▸ EXERCISE DETAILS: Of the lines in the data below, write out exactly those from the one holding "Record Serve := MkServe" through the one holding "(Ok pub, cache)", both included.

▸ DATA TO EXAMINE:
(* ===== verification/GrpcJwt.v ===== *)
(** * Tokens of gRPC calls (src/grpcjwt)

    validator.go, interceptor.go and token_source.go: the validator with its
    key source, the server's interceptor and the client's source of
    self-signed tokens.  What [Verify] and signing need is as in [Jwt] and
    [JwtSign]; the file system, PEM and X.509 are arguments. *)
From S2P Require Import Prelude GoStrings HttpResponse TokenMint AuditList GatewayCtx Jwt JwtSign.
Import Jwt.Std.
Local Open Scope string_scope.
Local Open Scope Z_scope.

Definition TrimPrefix (s p : string) : string := match strip_prefix p s with Some t => t | None => s end.

(** ** interceptor.go: the context of a call *)

(** The incoming metadata, if any, and the subject the interceptor stored. *)
Record Context := MkCtx { incoming : option (gmap string (list string)); subject : option string }.

Definition SubjectFromContext (ctx : Context) : option string := subject ctx.
Definition TestContextWithSubject (ctx : Context) (s : string) : Context := MkCtx (incoming ctx) (Some s).

Section Validator.
Context {C : Type}.
Context (Unmarshal : string -> option object) (digest : Hash -> string -> string).
Context (rsa_verify : N -> Z -> Hash -> string -> string -> bool).
Context (ecdsa_verify : Curve -> N -> N -> string -> N -> N -> bool) (ed25519_verify : string -> string -> string -> bool).
Context (ReadFile : string -> option string) (pem_Decode : string -> option string) (ParsePKIX : string -> option PublicKey).

(** ** validator.go *)

Record Config := MkConfig {
  JWKSURL : string; PublicKeyFile : string; c_Issuer : string; c_Audience : string; c_ClockSkew : Z;
  SubjectClaim : string; CacheTTL : Z; c_HTTPClient : option C }.

(** Where [keyFunc] finds keys. *)
Inductive KeySource := RemoteKeys (r : Remote.RemoteJWKS C) | StaticKey (pub : PublicKey).

Record Validator := MkValidator { keyFunc : KeySource; verifyCfg : VerifyConfig; subjectClaim : string }.

Inductive KeyFileErr := KeyFileRead | KeyFileNoBlock | KeyFileParse.
Inductive NewErr := LoadingKey (e : KeyFileErr) | NoKeySource.

Definition loadPublicKey (path : string) : result KeyFileErr PublicKey :=
  match ReadFile path with
  | None => Err KeyFileRead
  | Some data =>
      match pem_Decode data with
      | None => Err KeyFileNoBlock
      | Some der => match ParsePKIX der with Some pub => Ok pub | None => Err KeyFileParse end
      end
  end.

(** The validator, and the configuration, in which the default subject claim
    is written back. *)
Definition NewValidator (cfg : Config) : result NewErr Validator * Config :=
  let claim := if SubjectClaim cfg ==s "" then "sub" else SubjectClaim cfg in
  let cfg := MkConfig (JWKSURL cfg) (PublicKeyFile cfg) (c_Issuer cfg) (c_Audience cfg) (c_ClockSkew cfg) claim (CacheTTL cfg)
               (c_HTTPClient cfg) in
  let v ks := MkValidator ks (MkVerify [] (c_Issuer cfg) (c_Audience cfg) (c_ClockSkew cfg)) (SubjectClaim cfg) in
  (if JWKSURL cfg !=s "" then
     let jwksOpts := [Remote.WithCacheTTL (CacheTTL cfg); Remote.WithLogger] ++
                     match c_HTTPClient cfg with Some c => [Remote.WithHTTPClient c] | None => [] end in
     Ok (v (RemoteKeys (Remote.NewRemoteJWKS (JWKSURL cfg) jwksOpts)))
   else if PublicKeyFile cfg !=s "" then
     match loadPublicKey (PublicKeyFile cfg) with
     | Err e => Err (LoadingKey e)
     | Ok pub => Ok (v (StaticKey pub))
     end
   else Err NoKeySource, cfg)%list.

(** The surroundings of one validation: the clock, and the endpoint for up to
    two fetches of the key set. *)
Record Serve := MkServe { v_now : Time; v_t1 : Remote.Turn; v_t2 : Remote.Turn }.

Definition lookup_key (ks : KeySource) (e : Serve) (cache : Remote.Cache) (kid alg : string)
  : result Remote.RemoteErr PublicKey * Remote.Cache :=
  match ks with
  | StaticKey pub => (Ok pub, cache)
  | RemoteKeys r => fst (Remote.KeyFunc (Remote.r_ttl r) (v_t1 e) (v_t2 e) cache kid alg)
  end.

Inductive ValidateErr := VerifyFailed (e : VerifyErr Remote.RemoteErr) | ClaimMissing | ClaimNotString.

(** The kid and algorithm [Verify] asks a key for, when it gets that far. *)
Definition asked (tokenString : string) (cfg : VerifyConfig) : option (string * string) :=
  '(p0, _, _) ← split3 tokenString;
  headerBytes ← base64URLDecode p0;
  header ← Unmarshal headerBytes;
  let alg := as_string (header !! "alg") in
  if EqualFold alg "none" then None
  else if negb (match AllowedAlgorithms cfg with [] => true | l => existsb (fun a => a ==s alg) l end) then None
  else Some (as_string (header !! "kid"), alg).

Definition ValidateToken (v : Validator) (e : Serve) (cache : Remote.Cache) (tokenString : string)
  : result ValidateErr string * Remote.Cache :=
  let keys kid alg := lookup_key (keyFunc v) e cache kid alg in
  (match Verify Unmarshal digest rsa_verify ecdsa_verify ed25519_verify tokenString (fun kid alg => fst (keys kid alg))
           (Some (verifyCfg v)) (v_now e) with
   | Err err => Err (VerifyFailed err)
   | Ok vt =>
       match Claims vt !! subjectClaim v with
       | None => Err ClaimMissing
       | Some (VString s) => Ok s
       | Some _ => Err ClaimNotString
       end
   end,
   match asked tokenString (verifyCfg v) with
   | Some (kid, alg) => snd (keys kid alg)
   | None => cache
   end).

(** ** interceptor.go: [UnaryInterceptor] *)

(** Both refusals have the status Unauthenticated. *)
Inductive Refusal := EmptyToken | InvalidToken (e : ValidateErr).

(** The context the handler is called with, unless the call is refused. *)
Definition intercept (v : Validator) (e : Serve) (cache : Remote.Cache) (ctx : Context)
  : result Refusal Context * Remote.Cache :=
  match incoming ctx with
  | None => (Ok ctx, cache)
  | Some md =>
      match default [] (md !! "authorization") with
      | [] => (Ok ctx, cache)
      | value :: _ =>
          let token := TrimPrefix value "Bearer " in
          if token ==s "" then (Err EmptyToken, cache)
          else
            let '(r, cache) := ValidateToken v e cache token in
            (match r with Err err => Err (InvalidToken err) | Ok s => Ok (MkCtx (incoming ctx) (Some s)) end, cache)
      end
  end.

Definition UnaryInterceptor {Req Resp} (v : Validator) (e : Serve) (cache : Remote.Cache) (ctx : Context) (req : Req)
    (handler : Context -> Req -> result Refusal Resp) : result Refusal Resp * Remote.Cache :=
  let '(r, cache) := intercept v e cache ctx in
  (match r with Err refusal => Err refusal | Ok ctx => handler ctx req end, cache).

(** *** A subject is an authenticated one *)

(** [Verify] asks for a key at most once. *)
Lemma Verify_asks {E} token cfg now (f g : string -> string -> result E PublicKey) :
  match asked token cfg with Some (kid, alg) => f kid alg = g kid alg | None => True end ->
  Verify Unmarshal digest rsa_verify ecdsa_verify ed25519_verify token f (Some cfg) now =
  Verify Unmarshal digest rsa_verify ecdsa_verify ed25519_verify token g (Some cfg) now.
Proof.
  unfold asked, Verify, or_err. cbn [default from_option]. unfold id. destruct (split3 token) as [[[p0 p1] p2]|]; [|done].
  cbn [mbind option_bind]. destruct (base64URLDecode p0) as [hb|]; [|done]. cbn [mbind option_bind].
  destruct (Unmarshal hb) as [h|]; [|done]. cbn [mbind option_bind]. destruct (EqualFold _ _); [done|].
  destruct (negb _); [done|]. by intros ->.
Qed.

Abbreviation accepted_token := (accepted Unmarshal digest rsa_verify ecdsa_verify ed25519_verify).

(** The subject is the claim of a token that is authentic and current under
    the validator's configuration. *)
Definition authenticated (v : Validator) (e : Serve) (cache : Remote.Cache) (token s : string) : Prop :=
  exists tok, Claims tok !! subjectClaim v = Some (VString s) /\
    accepted_token token (fun kid alg => fst (lookup_key (keyFunc v) e cache kid alg)) (verifyCfg v) (v_now e) tok.

Lemma ValidateToken_sound v e cache token s :
  time_ok (v_now e) -> 0 <= ClockSkew (verifyCfg v) <= maxInt64 ->
  fst (ValidateToken v e cache token) = Ok s -> authenticated v e cache token s.
Proof.
  intros Hn Hs. unfold ValidateToken, authenticated. cbn [fst].
  destruct (Verify _ _ _ _ _ _ _ _ _) as [tok|] eqn:Hv; [|done]. apply Verify_accepted in Hv; [|done..].
  destruct (Claims tok !! subjectClaim v) as [[]|] eqn:Hc; try done. intros [= <-]. eauto.
Qed.

(** The first authorization value of a call. *)
Definition authorization (ctx : Context) : option string :=
  md ← incoming ctx; head (default [] (md !! "authorization")).

(** C24. A handler behind the interceptor sees a subject only if the caller presented a token for it:
    a call without authorization reaches the handler unchanged and without
    subject; one with authorization is refused, whatever the handler, or
    reaches it with the subject claim of a token that [Verify] accepted, with
    a key of the validator's source, at that moment. *)
Theorem subject_authenticated v e cache ctx :
  time_ok (v_now e) -> 0 <= ClockSkew (verifyCfg v) <= maxInt64 -> subject ctx = None ->
  (authorization ctx = None /\ SubjectFromContext ctx = None /\
   forall Req Resp (req : Req) (handler : Context -> Req -> result Refusal Resp),
     UnaryInterceptor v e cache ctx req handler = (handler ctx req, cache)) \/
  exists value, authorization ctx = Some value /\
    ((exists refusal, forall Req Resp (req : Req) (handler : Context -> Req -> result Refusal Resp),
        fst (UnaryInterceptor v e cache ctx req handler) = Err refusal) \/
     (exists s, authenticated v e cache (TrimPrefix value "Bearer ") s /\
        forall Req Resp (req : Req) (handler : Context -> Req -> result Refusal Resp),
          fst (UnaryInterceptor v e cache ctx req handler) = handler (TestContextWithSubject ctx s) req)).
Proof.
  intros Hn Hs Hsub. unfold UnaryInterceptor, intercept, authorization, SubjectFromContext.
  destruct (incoming ctx) as [md|] eqn:Hi; [|by left]. cbn [mbind option_bind].
  destruct (default [] (md !! "authorization")) as [|value l]; [by left|]. right. exists value. split; [done|].
  destruct (String.eqb_spec (TrimPrefix value "Bearer ") "") as [|_]; [left; by exists EmptyToken|].
  pose proof (ValidateToken_sound v e cache (TrimPrefix value "Bearer ")) as Hv.
  destruct (ValidateToken _ _ _ _) as [[s|err] cache']; cbn in *; [right|left; by eexists].
  exists s. split; [by apply Hv|]. intros. unfold TestContextWithSubject. by rewrite Hi.
Qed.

(** A lifetime that was not configured replaces the resolver's default of five
    minutes: each validation fetches the key set. *)
Lemma unset_lifetime_disables_cache cfg v :
  JWKSURL cfg <> "" -> CacheTTL cfg = 0 -> fst (NewValidator cfg) = Ok v ->
  exists r, keyFunc v = RemoteKeys r /\
    forall ks at_ t, 0 <= Remote.t_now t - at_ <= maxInt64 -> snd (Remote.getJWKS (Remote.r_ttl r) t (Some (ks, at_))) = true.
Proof.
  unfold NewValidator. intros Hu%String.eqb_neq Ht. cbn [JWKSURL fst]. rewrite Hu, Ht. cbn [negb].
  intros [= <-]. eexists. split; [reflexivity|]. intros ks at_ t Hb. unfold Remote.getJWKS.
  assert (Remote.r_ttl (Remote.NewRemoteJWKS (JWKSURL cfg) ([Remote.WithCacheTTL 0; Remote.WithLogger] ++
    match c_HTTPClient cfg with Some c => [Remote.WithHTTPClient c] | None => [] end)%list) = 0) as Hz
    by (by destruct (c_HTTPClient cfg)).
  unfold keyFunc in *. cbn in Hz |- *. rewrite Hz. rewrite Sub_small by (unfold int64_range, maxInt64 in *; lia).
  destruct (Z.ltb_spec (Remote.t_now t - at_) 0); [lia|done].
Qed.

▸ EXERCISE RESPONSE:
Record Serve := MkServe { v_now : Time; v_t1 : Remote.Turn; v_t2 : Remote.Turn }.

Definition lookup_key (ks : KeySource) (e : Serve) (cache : Remote.Cache) (kid alg : string)
  : result Remote.RemoteErr PublicKey * Remote.Cache :=
  match ks with
  | StaticKey pub => (Ok pub, cache)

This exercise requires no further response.